Stored data entries
━━━━━━━━━━━━━━━━━━━━

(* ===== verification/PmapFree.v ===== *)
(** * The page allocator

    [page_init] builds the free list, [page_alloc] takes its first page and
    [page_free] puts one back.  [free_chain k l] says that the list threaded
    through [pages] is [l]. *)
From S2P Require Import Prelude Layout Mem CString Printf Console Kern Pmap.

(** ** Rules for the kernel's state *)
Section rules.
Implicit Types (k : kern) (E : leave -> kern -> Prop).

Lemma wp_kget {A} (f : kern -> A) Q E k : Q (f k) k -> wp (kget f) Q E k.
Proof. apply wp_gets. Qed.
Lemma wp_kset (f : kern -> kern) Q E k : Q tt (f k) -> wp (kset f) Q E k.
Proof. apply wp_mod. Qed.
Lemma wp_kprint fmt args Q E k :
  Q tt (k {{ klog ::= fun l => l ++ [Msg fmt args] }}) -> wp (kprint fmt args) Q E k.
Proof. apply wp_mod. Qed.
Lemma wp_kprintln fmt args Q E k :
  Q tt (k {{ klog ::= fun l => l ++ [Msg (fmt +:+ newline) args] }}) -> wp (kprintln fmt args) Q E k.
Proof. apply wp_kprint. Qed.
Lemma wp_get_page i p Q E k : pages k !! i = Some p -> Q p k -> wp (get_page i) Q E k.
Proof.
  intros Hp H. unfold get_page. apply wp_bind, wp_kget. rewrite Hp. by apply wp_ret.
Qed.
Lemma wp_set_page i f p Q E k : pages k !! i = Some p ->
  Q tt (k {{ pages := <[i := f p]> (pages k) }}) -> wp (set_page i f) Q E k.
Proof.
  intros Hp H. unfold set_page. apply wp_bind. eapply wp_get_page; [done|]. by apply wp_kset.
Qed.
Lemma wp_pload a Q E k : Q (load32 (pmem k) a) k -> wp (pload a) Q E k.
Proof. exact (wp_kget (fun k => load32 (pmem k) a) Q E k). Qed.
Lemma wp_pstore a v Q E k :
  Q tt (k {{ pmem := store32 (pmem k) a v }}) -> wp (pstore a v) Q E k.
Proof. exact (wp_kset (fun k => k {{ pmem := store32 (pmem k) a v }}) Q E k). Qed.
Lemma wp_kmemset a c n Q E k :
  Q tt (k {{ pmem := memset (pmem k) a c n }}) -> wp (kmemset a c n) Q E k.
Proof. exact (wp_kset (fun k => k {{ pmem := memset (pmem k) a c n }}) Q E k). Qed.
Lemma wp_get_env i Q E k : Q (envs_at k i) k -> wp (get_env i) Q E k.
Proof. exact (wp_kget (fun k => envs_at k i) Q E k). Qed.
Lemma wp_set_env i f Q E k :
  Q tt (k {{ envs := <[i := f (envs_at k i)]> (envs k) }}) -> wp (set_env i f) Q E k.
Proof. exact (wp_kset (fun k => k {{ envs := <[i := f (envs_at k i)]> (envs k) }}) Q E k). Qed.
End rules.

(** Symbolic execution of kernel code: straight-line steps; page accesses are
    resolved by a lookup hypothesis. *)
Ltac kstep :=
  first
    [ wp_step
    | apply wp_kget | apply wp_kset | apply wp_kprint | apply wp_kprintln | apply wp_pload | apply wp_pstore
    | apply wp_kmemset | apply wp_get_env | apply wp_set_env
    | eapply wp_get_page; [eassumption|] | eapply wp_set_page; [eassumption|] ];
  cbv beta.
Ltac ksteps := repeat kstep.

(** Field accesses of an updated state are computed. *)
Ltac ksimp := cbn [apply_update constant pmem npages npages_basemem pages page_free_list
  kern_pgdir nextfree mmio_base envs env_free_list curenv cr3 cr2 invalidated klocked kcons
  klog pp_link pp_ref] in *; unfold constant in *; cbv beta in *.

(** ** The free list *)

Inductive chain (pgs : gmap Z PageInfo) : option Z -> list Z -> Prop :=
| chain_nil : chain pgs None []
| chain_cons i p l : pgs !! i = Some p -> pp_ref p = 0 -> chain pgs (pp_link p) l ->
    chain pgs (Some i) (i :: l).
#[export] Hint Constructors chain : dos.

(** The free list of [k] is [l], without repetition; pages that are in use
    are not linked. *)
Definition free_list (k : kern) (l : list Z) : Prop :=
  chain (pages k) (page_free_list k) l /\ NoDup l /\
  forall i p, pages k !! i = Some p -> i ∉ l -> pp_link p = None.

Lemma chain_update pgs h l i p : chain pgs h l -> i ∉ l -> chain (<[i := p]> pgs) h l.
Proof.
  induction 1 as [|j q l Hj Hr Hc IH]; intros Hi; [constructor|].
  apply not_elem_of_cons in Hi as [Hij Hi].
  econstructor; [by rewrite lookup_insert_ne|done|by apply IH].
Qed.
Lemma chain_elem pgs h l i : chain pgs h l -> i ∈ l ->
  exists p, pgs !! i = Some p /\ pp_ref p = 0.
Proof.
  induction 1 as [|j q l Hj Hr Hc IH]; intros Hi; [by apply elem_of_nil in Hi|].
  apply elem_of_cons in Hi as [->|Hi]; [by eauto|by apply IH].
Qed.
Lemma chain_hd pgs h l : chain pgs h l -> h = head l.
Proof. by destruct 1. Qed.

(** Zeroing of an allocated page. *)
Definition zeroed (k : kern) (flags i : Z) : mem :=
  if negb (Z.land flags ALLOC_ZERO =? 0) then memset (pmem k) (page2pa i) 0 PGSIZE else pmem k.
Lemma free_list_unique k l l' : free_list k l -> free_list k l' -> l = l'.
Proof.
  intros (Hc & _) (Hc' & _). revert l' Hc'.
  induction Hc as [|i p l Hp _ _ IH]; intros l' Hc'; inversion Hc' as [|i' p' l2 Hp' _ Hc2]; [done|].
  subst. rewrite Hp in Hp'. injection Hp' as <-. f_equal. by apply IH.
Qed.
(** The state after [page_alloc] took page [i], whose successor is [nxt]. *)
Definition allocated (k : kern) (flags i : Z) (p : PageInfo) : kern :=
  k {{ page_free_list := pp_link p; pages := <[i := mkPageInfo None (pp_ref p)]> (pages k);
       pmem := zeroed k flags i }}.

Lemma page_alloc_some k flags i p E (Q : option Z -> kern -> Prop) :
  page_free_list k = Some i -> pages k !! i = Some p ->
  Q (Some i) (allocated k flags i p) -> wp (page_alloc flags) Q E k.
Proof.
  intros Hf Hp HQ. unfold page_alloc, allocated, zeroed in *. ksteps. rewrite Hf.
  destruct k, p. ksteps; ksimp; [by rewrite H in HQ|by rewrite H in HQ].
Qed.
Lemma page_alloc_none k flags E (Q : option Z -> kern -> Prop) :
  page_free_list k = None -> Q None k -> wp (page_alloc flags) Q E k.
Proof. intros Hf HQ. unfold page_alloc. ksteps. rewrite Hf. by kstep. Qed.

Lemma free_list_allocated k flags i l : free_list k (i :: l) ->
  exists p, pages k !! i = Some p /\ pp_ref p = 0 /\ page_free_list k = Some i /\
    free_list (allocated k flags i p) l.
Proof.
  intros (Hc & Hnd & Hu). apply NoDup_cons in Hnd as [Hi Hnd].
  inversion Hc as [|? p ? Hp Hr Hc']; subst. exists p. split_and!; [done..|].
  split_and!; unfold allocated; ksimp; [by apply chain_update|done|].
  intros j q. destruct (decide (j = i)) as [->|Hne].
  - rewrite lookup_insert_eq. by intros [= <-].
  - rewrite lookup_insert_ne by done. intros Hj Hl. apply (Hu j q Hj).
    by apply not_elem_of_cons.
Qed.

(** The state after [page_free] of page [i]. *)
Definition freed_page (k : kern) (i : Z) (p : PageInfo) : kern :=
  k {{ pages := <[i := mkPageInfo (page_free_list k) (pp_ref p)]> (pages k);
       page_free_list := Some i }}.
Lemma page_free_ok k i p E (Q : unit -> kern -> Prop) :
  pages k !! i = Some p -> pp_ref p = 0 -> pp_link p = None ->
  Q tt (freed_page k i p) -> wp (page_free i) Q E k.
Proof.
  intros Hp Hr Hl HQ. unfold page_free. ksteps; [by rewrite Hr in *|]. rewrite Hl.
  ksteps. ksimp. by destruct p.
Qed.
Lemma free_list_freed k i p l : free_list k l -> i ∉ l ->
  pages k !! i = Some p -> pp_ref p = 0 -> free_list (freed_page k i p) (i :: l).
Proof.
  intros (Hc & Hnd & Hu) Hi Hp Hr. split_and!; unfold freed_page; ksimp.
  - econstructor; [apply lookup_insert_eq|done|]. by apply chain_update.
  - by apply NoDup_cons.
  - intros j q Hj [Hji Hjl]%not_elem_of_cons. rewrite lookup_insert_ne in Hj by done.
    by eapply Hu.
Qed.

━━━━━━━━━━━━━━━━━━━━

### Directions
Your task is to restate, word for word, only those lines above that fall between the line holding "intros (Hc & Hnd & Hu)." and the line holding "k) (pp_ref p)]> (pages k);", inclusive.

### The completed task
  intros (Hc & Hnd & Hu). apply NoDup_cons in Hnd as [Hi Hnd].
  inversion Hc as [|? p ? Hp Hr Hc']; subst. exists p. split_and!; [done..|].
  split_and!; unfold allocated; ksimp; [by apply chain_update|done|].
  intros j q. destruct (decide (j = i)) as [->|Hne].
  - rewrite lookup_insert_eq. by intros [= <-].
  - rewrite lookup_insert_ne by done. intros Hj Hl. apply (Hu j q Hj).
    by apply not_elem_of_cons.
Qed.

(** The state after [page_free] of page [i]. *)
Definition freed_page (k : kern) (i : Z) (p : PageInfo) : kern :=
  k {{ pages := <[i := mkPageInfo (page_free_list k) (pp_ref p)]> (pages k);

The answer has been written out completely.